- _What is needed_
Begin with the first line of the listing and quote every line through the one containing "merge_all_loop"; give only those lines.

___ Exercise material

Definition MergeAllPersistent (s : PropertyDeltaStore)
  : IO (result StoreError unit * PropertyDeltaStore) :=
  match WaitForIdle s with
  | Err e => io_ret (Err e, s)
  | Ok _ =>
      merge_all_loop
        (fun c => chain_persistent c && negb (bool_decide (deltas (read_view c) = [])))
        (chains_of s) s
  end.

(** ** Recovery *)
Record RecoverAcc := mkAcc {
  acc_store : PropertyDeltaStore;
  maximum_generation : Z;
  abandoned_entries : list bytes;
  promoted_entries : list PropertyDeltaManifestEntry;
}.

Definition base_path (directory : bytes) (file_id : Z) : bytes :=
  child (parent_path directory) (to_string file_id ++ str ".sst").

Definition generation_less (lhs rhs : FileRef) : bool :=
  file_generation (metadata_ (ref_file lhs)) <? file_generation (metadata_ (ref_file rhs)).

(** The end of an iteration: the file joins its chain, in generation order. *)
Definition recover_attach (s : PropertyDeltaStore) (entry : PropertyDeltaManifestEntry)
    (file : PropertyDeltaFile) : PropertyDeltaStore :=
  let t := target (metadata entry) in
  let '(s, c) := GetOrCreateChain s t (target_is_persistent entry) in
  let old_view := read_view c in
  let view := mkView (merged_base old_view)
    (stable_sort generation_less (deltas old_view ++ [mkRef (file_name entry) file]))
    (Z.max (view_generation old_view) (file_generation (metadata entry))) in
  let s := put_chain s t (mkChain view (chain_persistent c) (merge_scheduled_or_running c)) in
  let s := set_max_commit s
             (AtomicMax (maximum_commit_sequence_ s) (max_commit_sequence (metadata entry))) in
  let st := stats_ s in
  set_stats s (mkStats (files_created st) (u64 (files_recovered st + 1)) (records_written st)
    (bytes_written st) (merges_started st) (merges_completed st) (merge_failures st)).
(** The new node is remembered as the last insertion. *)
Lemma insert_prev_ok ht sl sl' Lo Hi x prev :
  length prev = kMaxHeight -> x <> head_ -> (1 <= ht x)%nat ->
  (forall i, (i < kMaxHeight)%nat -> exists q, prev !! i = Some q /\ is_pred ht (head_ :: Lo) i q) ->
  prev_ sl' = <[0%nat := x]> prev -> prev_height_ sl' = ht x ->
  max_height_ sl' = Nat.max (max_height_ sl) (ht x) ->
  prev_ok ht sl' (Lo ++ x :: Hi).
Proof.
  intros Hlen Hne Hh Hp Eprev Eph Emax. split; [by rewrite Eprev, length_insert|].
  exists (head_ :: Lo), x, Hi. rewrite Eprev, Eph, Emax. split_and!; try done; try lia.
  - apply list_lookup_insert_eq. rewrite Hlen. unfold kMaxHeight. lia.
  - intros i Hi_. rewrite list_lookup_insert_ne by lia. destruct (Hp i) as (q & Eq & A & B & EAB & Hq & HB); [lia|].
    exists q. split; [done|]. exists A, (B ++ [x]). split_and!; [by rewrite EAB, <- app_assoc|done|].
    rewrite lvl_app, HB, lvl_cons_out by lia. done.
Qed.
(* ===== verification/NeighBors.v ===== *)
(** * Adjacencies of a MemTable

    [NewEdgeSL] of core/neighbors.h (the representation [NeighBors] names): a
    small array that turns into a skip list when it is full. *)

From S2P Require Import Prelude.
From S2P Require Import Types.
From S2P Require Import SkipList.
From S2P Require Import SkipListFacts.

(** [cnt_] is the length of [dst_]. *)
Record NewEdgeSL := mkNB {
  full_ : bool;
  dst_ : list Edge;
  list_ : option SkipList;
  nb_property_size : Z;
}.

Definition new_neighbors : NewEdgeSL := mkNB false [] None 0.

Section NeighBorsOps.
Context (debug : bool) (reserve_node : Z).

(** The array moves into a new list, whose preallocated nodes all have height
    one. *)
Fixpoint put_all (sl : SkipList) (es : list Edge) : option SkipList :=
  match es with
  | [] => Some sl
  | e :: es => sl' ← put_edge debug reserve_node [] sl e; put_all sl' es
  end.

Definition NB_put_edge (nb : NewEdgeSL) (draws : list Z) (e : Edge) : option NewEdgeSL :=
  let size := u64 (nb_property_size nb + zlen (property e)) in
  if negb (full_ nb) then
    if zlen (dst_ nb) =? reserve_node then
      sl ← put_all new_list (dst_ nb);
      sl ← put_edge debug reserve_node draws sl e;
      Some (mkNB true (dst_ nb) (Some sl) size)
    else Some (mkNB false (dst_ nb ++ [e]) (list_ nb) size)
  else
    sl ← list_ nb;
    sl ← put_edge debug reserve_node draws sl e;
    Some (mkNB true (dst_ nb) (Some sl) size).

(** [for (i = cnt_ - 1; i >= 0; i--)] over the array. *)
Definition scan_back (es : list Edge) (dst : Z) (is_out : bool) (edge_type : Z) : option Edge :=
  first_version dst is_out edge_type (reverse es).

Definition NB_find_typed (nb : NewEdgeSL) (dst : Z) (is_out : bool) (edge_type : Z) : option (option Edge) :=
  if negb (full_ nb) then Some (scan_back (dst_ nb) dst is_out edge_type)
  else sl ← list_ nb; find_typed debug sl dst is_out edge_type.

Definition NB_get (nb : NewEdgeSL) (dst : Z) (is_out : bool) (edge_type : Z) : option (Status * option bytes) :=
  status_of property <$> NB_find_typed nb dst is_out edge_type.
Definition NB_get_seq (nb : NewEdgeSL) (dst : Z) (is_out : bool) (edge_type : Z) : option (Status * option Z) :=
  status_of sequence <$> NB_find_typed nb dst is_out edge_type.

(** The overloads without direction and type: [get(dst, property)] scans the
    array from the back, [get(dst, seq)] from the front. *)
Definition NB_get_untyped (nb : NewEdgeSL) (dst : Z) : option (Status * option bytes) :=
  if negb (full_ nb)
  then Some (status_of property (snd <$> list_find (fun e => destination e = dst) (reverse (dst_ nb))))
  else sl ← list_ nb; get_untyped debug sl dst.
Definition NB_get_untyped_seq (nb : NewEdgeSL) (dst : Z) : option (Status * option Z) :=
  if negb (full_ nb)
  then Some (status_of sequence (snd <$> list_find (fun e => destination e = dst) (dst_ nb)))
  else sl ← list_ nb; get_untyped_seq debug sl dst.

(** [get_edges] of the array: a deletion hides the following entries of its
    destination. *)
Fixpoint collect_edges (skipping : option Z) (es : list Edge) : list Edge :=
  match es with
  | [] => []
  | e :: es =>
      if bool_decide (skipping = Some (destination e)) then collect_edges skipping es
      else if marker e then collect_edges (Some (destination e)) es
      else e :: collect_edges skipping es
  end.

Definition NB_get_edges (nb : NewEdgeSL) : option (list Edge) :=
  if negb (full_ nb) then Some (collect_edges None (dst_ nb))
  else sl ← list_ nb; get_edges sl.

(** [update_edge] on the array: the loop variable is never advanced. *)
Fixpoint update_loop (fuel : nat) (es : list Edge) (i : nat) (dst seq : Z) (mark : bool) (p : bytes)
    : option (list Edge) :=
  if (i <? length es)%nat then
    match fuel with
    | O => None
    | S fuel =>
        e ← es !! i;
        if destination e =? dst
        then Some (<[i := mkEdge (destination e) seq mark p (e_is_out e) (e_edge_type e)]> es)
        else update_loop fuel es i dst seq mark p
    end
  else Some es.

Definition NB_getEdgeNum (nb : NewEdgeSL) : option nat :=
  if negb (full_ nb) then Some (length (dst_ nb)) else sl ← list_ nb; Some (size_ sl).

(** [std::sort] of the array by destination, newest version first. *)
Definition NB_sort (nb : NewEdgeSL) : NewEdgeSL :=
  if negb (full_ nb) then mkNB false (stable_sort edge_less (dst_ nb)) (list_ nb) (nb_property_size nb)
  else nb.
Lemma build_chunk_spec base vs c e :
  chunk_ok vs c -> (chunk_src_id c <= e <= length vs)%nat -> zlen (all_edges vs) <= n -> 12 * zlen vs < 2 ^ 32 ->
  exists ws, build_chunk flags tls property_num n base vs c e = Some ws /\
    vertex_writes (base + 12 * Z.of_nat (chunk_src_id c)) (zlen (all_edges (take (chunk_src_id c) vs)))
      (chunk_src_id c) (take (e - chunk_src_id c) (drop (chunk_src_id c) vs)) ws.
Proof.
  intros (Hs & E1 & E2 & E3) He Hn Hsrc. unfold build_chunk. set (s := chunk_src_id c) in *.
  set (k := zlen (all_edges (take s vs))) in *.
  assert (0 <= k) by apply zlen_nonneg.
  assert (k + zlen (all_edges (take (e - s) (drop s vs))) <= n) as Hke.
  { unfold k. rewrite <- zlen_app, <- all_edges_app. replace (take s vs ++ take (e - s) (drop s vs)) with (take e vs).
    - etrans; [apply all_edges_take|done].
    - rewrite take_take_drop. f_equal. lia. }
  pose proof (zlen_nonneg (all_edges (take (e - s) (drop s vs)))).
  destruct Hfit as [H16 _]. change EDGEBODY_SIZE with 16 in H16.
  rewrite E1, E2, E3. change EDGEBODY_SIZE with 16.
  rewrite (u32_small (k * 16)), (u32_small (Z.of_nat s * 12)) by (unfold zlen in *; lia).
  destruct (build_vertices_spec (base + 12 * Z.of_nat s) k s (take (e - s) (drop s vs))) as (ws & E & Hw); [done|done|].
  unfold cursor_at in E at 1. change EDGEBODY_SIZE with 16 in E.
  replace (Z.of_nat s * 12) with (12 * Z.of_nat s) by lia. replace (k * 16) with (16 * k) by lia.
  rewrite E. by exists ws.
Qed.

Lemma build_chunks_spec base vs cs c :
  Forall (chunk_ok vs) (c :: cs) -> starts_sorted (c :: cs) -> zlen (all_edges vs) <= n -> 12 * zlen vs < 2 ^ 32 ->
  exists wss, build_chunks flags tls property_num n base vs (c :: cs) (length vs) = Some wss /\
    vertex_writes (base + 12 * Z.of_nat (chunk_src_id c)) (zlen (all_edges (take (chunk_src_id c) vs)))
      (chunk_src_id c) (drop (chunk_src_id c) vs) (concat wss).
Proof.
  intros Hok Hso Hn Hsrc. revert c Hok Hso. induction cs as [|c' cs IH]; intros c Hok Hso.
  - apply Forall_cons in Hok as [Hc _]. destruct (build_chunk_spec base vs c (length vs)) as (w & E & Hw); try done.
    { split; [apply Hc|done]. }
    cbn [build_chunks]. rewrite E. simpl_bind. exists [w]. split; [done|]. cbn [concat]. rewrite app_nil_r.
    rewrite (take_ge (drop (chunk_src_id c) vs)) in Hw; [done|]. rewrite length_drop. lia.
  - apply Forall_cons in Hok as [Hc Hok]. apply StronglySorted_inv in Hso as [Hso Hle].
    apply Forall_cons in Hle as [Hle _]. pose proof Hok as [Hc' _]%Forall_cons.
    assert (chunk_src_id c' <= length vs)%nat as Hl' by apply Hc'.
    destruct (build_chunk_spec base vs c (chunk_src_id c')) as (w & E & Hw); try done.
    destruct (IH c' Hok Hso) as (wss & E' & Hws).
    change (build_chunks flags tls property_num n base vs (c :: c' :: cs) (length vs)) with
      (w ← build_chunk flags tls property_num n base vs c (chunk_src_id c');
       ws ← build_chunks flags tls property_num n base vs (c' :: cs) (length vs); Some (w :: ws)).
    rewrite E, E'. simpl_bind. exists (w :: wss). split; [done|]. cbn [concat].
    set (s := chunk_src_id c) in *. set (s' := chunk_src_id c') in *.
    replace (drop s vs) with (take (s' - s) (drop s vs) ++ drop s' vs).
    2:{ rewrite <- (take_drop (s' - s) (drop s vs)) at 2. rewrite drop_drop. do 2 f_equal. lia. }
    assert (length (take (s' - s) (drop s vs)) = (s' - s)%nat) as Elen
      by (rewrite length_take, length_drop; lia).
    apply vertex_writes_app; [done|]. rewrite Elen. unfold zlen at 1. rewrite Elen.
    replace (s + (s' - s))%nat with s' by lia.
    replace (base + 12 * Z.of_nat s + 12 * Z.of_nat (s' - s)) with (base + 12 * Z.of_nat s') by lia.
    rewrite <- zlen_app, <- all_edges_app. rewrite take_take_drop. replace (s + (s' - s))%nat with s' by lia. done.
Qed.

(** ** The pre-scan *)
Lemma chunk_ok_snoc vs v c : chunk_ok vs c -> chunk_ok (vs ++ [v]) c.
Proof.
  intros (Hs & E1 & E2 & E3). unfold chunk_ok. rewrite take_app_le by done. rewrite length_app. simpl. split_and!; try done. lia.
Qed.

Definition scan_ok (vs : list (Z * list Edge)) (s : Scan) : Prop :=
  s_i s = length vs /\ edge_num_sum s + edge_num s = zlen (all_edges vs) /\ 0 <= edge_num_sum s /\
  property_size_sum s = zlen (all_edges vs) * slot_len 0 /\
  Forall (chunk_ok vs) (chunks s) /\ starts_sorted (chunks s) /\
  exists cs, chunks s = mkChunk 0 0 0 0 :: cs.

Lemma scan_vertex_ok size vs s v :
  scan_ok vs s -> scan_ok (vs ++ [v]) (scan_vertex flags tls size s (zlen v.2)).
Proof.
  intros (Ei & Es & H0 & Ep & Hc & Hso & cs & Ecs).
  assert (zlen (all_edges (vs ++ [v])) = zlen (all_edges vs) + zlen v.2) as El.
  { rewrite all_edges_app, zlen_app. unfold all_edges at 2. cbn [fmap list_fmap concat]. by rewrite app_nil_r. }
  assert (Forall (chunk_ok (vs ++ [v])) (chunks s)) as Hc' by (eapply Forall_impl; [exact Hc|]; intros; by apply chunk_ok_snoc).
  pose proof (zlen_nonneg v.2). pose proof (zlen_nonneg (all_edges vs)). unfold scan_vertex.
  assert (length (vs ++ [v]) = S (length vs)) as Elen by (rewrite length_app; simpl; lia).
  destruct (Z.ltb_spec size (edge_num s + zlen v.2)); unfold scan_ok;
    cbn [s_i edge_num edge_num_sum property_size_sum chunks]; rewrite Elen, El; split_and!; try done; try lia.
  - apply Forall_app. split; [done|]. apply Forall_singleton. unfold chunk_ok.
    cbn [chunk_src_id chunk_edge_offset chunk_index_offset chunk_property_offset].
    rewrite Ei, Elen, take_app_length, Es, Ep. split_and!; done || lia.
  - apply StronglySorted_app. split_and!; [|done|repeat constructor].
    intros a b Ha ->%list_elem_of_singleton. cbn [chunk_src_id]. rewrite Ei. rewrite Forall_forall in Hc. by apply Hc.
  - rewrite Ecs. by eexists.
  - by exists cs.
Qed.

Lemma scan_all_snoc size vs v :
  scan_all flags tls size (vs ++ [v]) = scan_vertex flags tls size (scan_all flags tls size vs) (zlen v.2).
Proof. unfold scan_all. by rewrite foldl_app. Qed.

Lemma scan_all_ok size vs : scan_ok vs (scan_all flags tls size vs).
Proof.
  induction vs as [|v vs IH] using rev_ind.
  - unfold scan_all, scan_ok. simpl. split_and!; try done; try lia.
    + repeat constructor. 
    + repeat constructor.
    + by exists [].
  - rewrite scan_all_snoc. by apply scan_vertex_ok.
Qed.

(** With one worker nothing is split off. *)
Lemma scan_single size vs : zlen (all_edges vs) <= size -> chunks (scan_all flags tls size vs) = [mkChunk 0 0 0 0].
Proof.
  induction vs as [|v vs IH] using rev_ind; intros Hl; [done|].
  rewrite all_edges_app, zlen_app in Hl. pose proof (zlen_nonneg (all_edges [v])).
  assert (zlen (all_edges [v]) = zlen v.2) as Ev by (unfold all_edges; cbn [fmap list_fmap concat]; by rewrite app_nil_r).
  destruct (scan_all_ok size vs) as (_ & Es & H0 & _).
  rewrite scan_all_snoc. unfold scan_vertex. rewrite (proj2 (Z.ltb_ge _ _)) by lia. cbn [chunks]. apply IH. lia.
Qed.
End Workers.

______

- _Result_
Definition MergeAllPersistent (s : PropertyDeltaStore)
  : IO (result StoreError unit * PropertyDeltaStore) :=
  match WaitForIdle s with
  | Err e => io_ret (Err e, s)
  | Ok _ =>
      merge_all_loop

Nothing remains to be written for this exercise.